▸ **Available records**:

(* ===== verification/Webhook.v ===== *)
(** * Webhooks: [internal/handler/webhook_*.go], [GitHubWebhook] of [handler/app.go],
      [internal/source/*], [internal/crypto/codec.go],
      [internal/server/middleware_idempotency.go]

    A push event from one of four git servers, authenticated by a signature or token,
    starts a deployment of the application whose repository and branch it names.  The
    four handlers are one definition over the class [Provider], whose law is that what
    [p_verify] accepts is signed.  The JSON decoder and printer and the AEAD cipher
    are arguments. *)

From Stdlib Require Import Ascii.
From S2P Require Import Prelude GoStr GoCrypto Model App Resources AppDeploy Deploys Idempotency.
Local Open Scope Z_scope.

(** ** Secrets at rest *)

(** [cipher.AEAD] under one key, with an empty additional input. *)
Class AEAD := {
  NonceSize : Z;
  aead_Seal : string -> string -> string;
  aead_Open : string -> string -> option string;
  aead_nonce : 0 < NonceSize;
  aead_opens nonce pt : str_len nonce = NonceSize -> aead_Open nonce (aead_Seal nonce pt) = Some pt
}.

Inductive codec_error := ErrNoKey | TooShort | OpenFailed.

(** A codec without an AEAD is inactive. *)
Definition Active (c : option AEAD) : bool := match c with Some _ => true | None => false end.

Definition Seal (c : option AEAD) (nonce plaintext : string) : codec_error + string :=
  match c with None => inl ErrNoKey | Some a => inr (nonce +:+ aead_Seal nonce plaintext) end.

Definition Open (c : option AEAD) (sealed : string) : codec_error + string :=
  match c with
  | None => inl ErrNoKey
  | Some a =>
      if str_len sealed <? NonceSize then inl TooShort else
      match aead_Open (str_take NonceSize sealed) (str_drop NonceSize sealed) with
      | Some pt => inr pt
      | None => inl OpenFailed
      end
  end.

(** ** Push events *)

Definition zeroSHA : string := "0000000000000000000000000000000000000000".
Definition refs_heads : string := "refs/heads/".

Record github_PushEvent := mkGithub {
  gh_Ref : string; gh_FullName : string; gh_After : string; gh_Before : string; gh_Deleted : bool
}.
Definition github_IsBranchDelete (p : github_PushEvent) : bool := gh_Deleted p || (gh_After p =s zeroSHA).
Definition github_Branch (p : github_PushEvent) : string :=
  if has_prefix refs_heads (gh_Ref p) then str_drop (str_len refs_heads) (gh_Ref p) else "".

Record gitlab_PushEvent := mkGitlab {
  gl_ObjectKind : string; gl_Ref : string; gl_Before : string; gl_After : string;
  gl_PathWithNamespace : string; gl_Name : string
}.
Definition gitlab_Branch (e : gitlab_PushEvent) : string :=
  if negb (has_prefix refs_heads (gl_Ref e)) then "" else trim_prefix refs_heads (gl_Ref e).
Definition gitlab_IsBranchDelete (e : gitlab_PushEvent) : bool := gl_After e =s zeroSHA.

Record gitea_PushEvent := mkGitea {
  gt_Ref : string; gt_Before : string; gt_After : string; gt_Deleted : bool; gt_FullName : string
}.
Definition gitea_Branch (e : gitea_PushEvent) : string :=
  if negb (has_prefix refs_heads (gt_Ref e)) then "" else trim_prefix refs_heads (gt_Ref e).
Definition gitea_IsBranchDelete (e : gitea_PushEvent) : bool := gt_Deleted e || (gt_After e =s zeroSHA).

Record change := mkChange {
  ch_ID : string; ch_DisplayID : string; ch_RefType : string; ch_ToHash : string; ch_FromHash : string; ch_Type : string
}.
Record bitbucket_PushEvent := mkBitbucket { bb_EventKey : string; bb_Changes : list change; bb_Slug : string; bb_Project : string }.

Definition bitbucket_FullName (e : bitbucket_PushEvent) : string :=
  if (bb_Project e =s "") || (bb_Slug e =s "") then "" else bb_Project e +:+ "/" +:+ bb_Slug e.

Fixpoint changes_Branch (cs : list change) : string :=
  match cs with
  | [] => ""
  | c :: cs =>
      if equal_fold (ch_RefType c) "BRANCH" then
        if negb (ch_DisplayID c =s "") then ch_DisplayID c else trim_prefix refs_heads (ch_ID c)
      else changes_Branch cs
  end.
Definition bitbucket_Branch (e : bitbucket_PushEvent) : string := changes_Branch (bb_Changes e).

Fixpoint changes_delete (cs : list change) : bool :=
  match cs with
  | [] => false
  | c :: cs => if equal_fold (ch_RefType c) "BRANCH" then equal_fold (ch_Type c) "DELETE" else changes_delete cs
  end.
Definition bitbucket_IsBranchDelete (e : bitbucket_PushEvent) : bool := changes_delete (bb_Changes e).

(** ** Signatures *)

Definition sha256_eq : string := "sha256=".
Definition mac (secret body : string) : list Z := hmac_sha256 (bytes_of_string secret) (bytes_of_string body).

(** The digest of the body under the secret, against its hex form. *)
Definition digest_matches (secret body hex : string) : bool :=
  match hex_DecodeString hex with Some want => bool_decide (mac secret body = want) | None => false end.

(** [None] stands for a verified signature, as the nil error. *)
Inductive verify_error := EmptySecret | MissingHeader | MissingPrefix | NotHex | ErrBadSignature.

Definition github_VerifySignature (secret body sig : string) : option verify_error :=
  if secret =s "" then Some EmptySecret
  else if negb (has_prefix sha256_eq sig) then Some ErrBadSignature
  else if digest_matches secret body (str_drop (str_len sha256_eq) sig) then None else Some ErrBadSignature.

Definition bitbucket_VerifySignature (secret body signature : string) : option verify_error :=
  if secret =s "" then Some EmptySecret
  else if signature =s "" then Some MissingHeader
  else if negb (has_prefix sha256_eq signature) then Some MissingPrefix
  else match hex_DecodeString (trim_prefix sha256_eq signature) with
  | None => Some NotHex
  | Some got => if bool_decide (got = mac secret body) then None else Some ErrBadSignature
  end.

Definition gitea_VerifySignature (secret body signature : string) : option verify_error :=
  if secret =s "" then Some EmptySecret
  else if signature =s "" then Some MissingHeader
  else match hex_DecodeString signature with
  | None => Some NotHex
  | Some got => if bool_decide (got = mac secret body) then None else Some ErrBadSignature
  end.

Definition gitlab_VerifyToken (secret provided : string) : option verify_error :=
  if secret =s "" then Some EmptySecret
  else if provided =s "" then Some MissingHeader
  else if secret =s provided then None else Some ErrBadSignature.

(** What a sender that knows the secret puts in the header. *)
Definition hmac_signed (prefix secret body header : string) : Prop :=
  secret <> "" /\ exists hex, header = prefix +:+ hex /\ hex_DecodeString hex = Some (mac secret body).
Definition token_signed (secret body header : string) : Prop := secret <> "" /\ header = secret.

(** ** The four servers *)

Class Provider := {
  p_event : Type;
  p_source : string;
  p_event_header : string;
  p_push : string;                               (* the event header of a push *)
  p_signature_header : string;
  p_decode : string -> option p_event;           (* [json.Unmarshal] *)
  p_FullName : p_event -> string;
  p_Branch : p_event -> string;
  p_IsBranchDelete : p_event -> bool;
  p_commit : p_event -> string;
  p_verify : string -> string -> string -> option verify_error;
  p_signed : string -> string -> string -> Prop;
  p_verify_signed secret body header : p_verify secret body header = None <-> p_signed secret body header
}.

▸ **Instructions for the task**: Each line of the material above should be restated word for word.

▸ **Response to the exercise**:
(* ===== verification/Webhook.v ===== *)
(** * Webhooks: [internal/handler/webhook_*.go], [GitHubWebhook] of [handler/app.go],
      [internal/source/*], [internal/crypto/codec.go],
      [internal/server/middleware_idempotency.go]

    A push event from one of four git servers, authenticated by a signature or token,
    starts a deployment of the application whose repository and branch it names.  The
    four handlers are one definition over the class [Provider], whose law is that what
    [p_verify] accepts is signed.  The JSON decoder and printer and the AEAD cipher
    are arguments. *)

From Stdlib Require Import Ascii.
From S2P Require Import Prelude GoStr GoCrypto Model App Resources AppDeploy Deploys Idempotency.
Local Open Scope Z_scope.

(** ** Secrets at rest *)

(** [cipher.AEAD] under one key, with an empty additional input. *)
Class AEAD := {
  NonceSize : Z;
  aead_Seal : string -> string -> string;
  aead_Open : string -> string -> option string;
  aead_nonce : 0 < NonceSize;
  aead_opens nonce pt : str_len nonce = NonceSize -> aead_Open nonce (aead_Seal nonce pt) = Some pt
}.

Inductive codec_error := ErrNoKey | TooShort | OpenFailed.

(** A codec without an AEAD is inactive. *)
Definition Active (c : option AEAD) : bool := match c with Some _ => true | None => false end.

Definition Seal (c : option AEAD) (nonce plaintext : string) : codec_error + string :=
  match c with None => inl ErrNoKey | Some a => inr (nonce +:+ aead_Seal nonce plaintext) end.

Definition Open (c : option AEAD) (sealed : string) : codec_error + string :=
  match c with
  | None => inl ErrNoKey
  | Some a =>
      if str_len sealed <? NonceSize then inl TooShort else
      match aead_Open (str_take NonceSize sealed) (str_drop NonceSize sealed) with
      | Some pt => inr pt
      | None => inl OpenFailed
      end
  end.

(** ** Push events *)

Definition zeroSHA : string := "0000000000000000000000000000000000000000".
Definition refs_heads : string := "refs/heads/".

Record github_PushEvent := mkGithub {
  gh_Ref : string; gh_FullName : string; gh_After : string; gh_Before : string; gh_Deleted : bool
}.
Definition github_IsBranchDelete (p : github_PushEvent) : bool := gh_Deleted p || (gh_After p =s zeroSHA).
Definition github_Branch (p : github_PushEvent) : string :=
  if has_prefix refs_heads (gh_Ref p) then str_drop (str_len refs_heads) (gh_Ref p) else "".

Record gitlab_PushEvent := mkGitlab {
  gl_ObjectKind : string; gl_Ref : string; gl_Before : string; gl_After : string;
  gl_PathWithNamespace : string; gl_Name : string
}.
Definition gitlab_Branch (e : gitlab_PushEvent) : string :=
  if negb (has_prefix refs_heads (gl_Ref e)) then "" else trim_prefix refs_heads (gl_Ref e).
Definition gitlab_IsBranchDelete (e : gitlab_PushEvent) : bool := gl_After e =s zeroSHA.

Record gitea_PushEvent := mkGitea {
  gt_Ref : string; gt_Before : string; gt_After : string; gt_Deleted : bool; gt_FullName : string
}.
Definition gitea_Branch (e : gitea_PushEvent) : string :=
  if negb (has_prefix refs_heads (gt_Ref e)) then "" else trim_prefix refs_heads (gt_Ref e).
Definition gitea_IsBranchDelete (e : gitea_PushEvent) : bool := gt_Deleted e || (gt_After e =s zeroSHA).

Record change := mkChange {
  ch_ID : string; ch_DisplayID : string; ch_RefType : string; ch_ToHash : string; ch_FromHash : string; ch_Type : string
}.
Record bitbucket_PushEvent := mkBitbucket { bb_EventKey : string; bb_Changes : list change; bb_Slug : string; bb_Project : string }.

Definition bitbucket_FullName (e : bitbucket_PushEvent) : string :=
  if (bb_Project e =s "") || (bb_Slug e =s "") then "" else bb_Project e +:+ "/" +:+ bb_Slug e.

Fixpoint changes_Branch (cs : list change) : string :=
  match cs with
  | [] => ""
  | c :: cs =>
      if equal_fold (ch_RefType c) "BRANCH" then
        if negb (ch_DisplayID c =s "") then ch_DisplayID c else trim_prefix refs_heads (ch_ID c)
      else changes_Branch cs
  end.
Definition bitbucket_Branch (e : bitbucket_PushEvent) : string := changes_Branch (bb_Changes e).

Fixpoint changes_delete (cs : list change) : bool :=
  match cs with
  | [] => false
  | c :: cs => if equal_fold (ch_RefType c) "BRANCH" then equal_fold (ch_Type c) "DELETE" else changes_delete cs
  end.
Definition bitbucket_IsBranchDelete (e : bitbucket_PushEvent) : bool := changes_delete (bb_Changes e).

(** ** Signatures *)

Definition sha256_eq : string := "sha256=".
Definition mac (secret body : string) : list Z := hmac_sha256 (bytes_of_string secret) (bytes_of_string body).

(** The digest of the body under the secret, against its hex form. *)
Definition digest_matches (secret body hex : string) : bool :=
  match hex_DecodeString hex with Some want => bool_decide (mac secret body = want) | None => false end.

(** [None] stands for a verified signature, as the nil error. *)
Inductive verify_error := EmptySecret | MissingHeader | MissingPrefix | NotHex | ErrBadSignature.

Definition github_VerifySignature (secret body sig : string) : option verify_error :=
  if secret =s "" then Some EmptySecret
  else if negb (has_prefix sha256_eq sig) then Some ErrBadSignature
  else if digest_matches secret body (str_drop (str_len sha256_eq) sig) then None else Some ErrBadSignature.

Definition bitbucket_VerifySignature (secret body signature : string) : option verify_error :=
  if secret =s "" then Some EmptySecret
  else if signature =s "" then Some MissingHeader
  else if negb (has_prefix sha256_eq signature) then Some MissingPrefix
  else match hex_DecodeString (trim_prefix sha256_eq signature) with
  | None => Some NotHex
  | Some got => if bool_decide (got = mac secret body) then None else Some ErrBadSignature
  end.

Definition gitea_VerifySignature (secret body signature : string) : option verify_error :=
  if secret =s "" then Some EmptySecret
  else if signature =s "" then Some MissingHeader
  else match hex_DecodeString signature with
  | None => Some NotHex
  | Some got => if bool_decide (got = mac secret body) then None else Some ErrBadSignature
  end.

Definition gitlab_VerifyToken (secret provided : string) : option verify_error :=
  if secret =s "" then Some EmptySecret
  else if provided =s "" then Some MissingHeader
  else if secret =s provided then None else Some ErrBadSignature.

(** What a sender that knows the secret puts in the header. *)
Definition hmac_signed (prefix secret body header : string) : Prop :=
  secret <> "" /\ exists hex, header = prefix +:+ hex /\ hex_DecodeString hex = Some (mac secret body).
Definition token_signed (secret body header : string) : Prop := secret <> "" /\ header = secret.

(** ** The four servers *)

Class Provider := {
  p_event : Type;
  p_source : string;
  p_event_header : string;
  p_push : string;                               (* the event header of a push *)
  p_signature_header : string;
  p_decode : string -> option p_event;           (* [json.Unmarshal] *)
  p_FullName : p_event -> string;
  p_Branch : p_event -> string;
  p_IsBranchDelete : p_event -> bool;
  p_commit : p_event -> string;
  p_verify : string -> string -> string -> option verify_error;
  p_signed : string -> string -> string -> Prop;
  p_verify_signed secret body header : p_verify secret body header = None <-> p_signed secret body header
}.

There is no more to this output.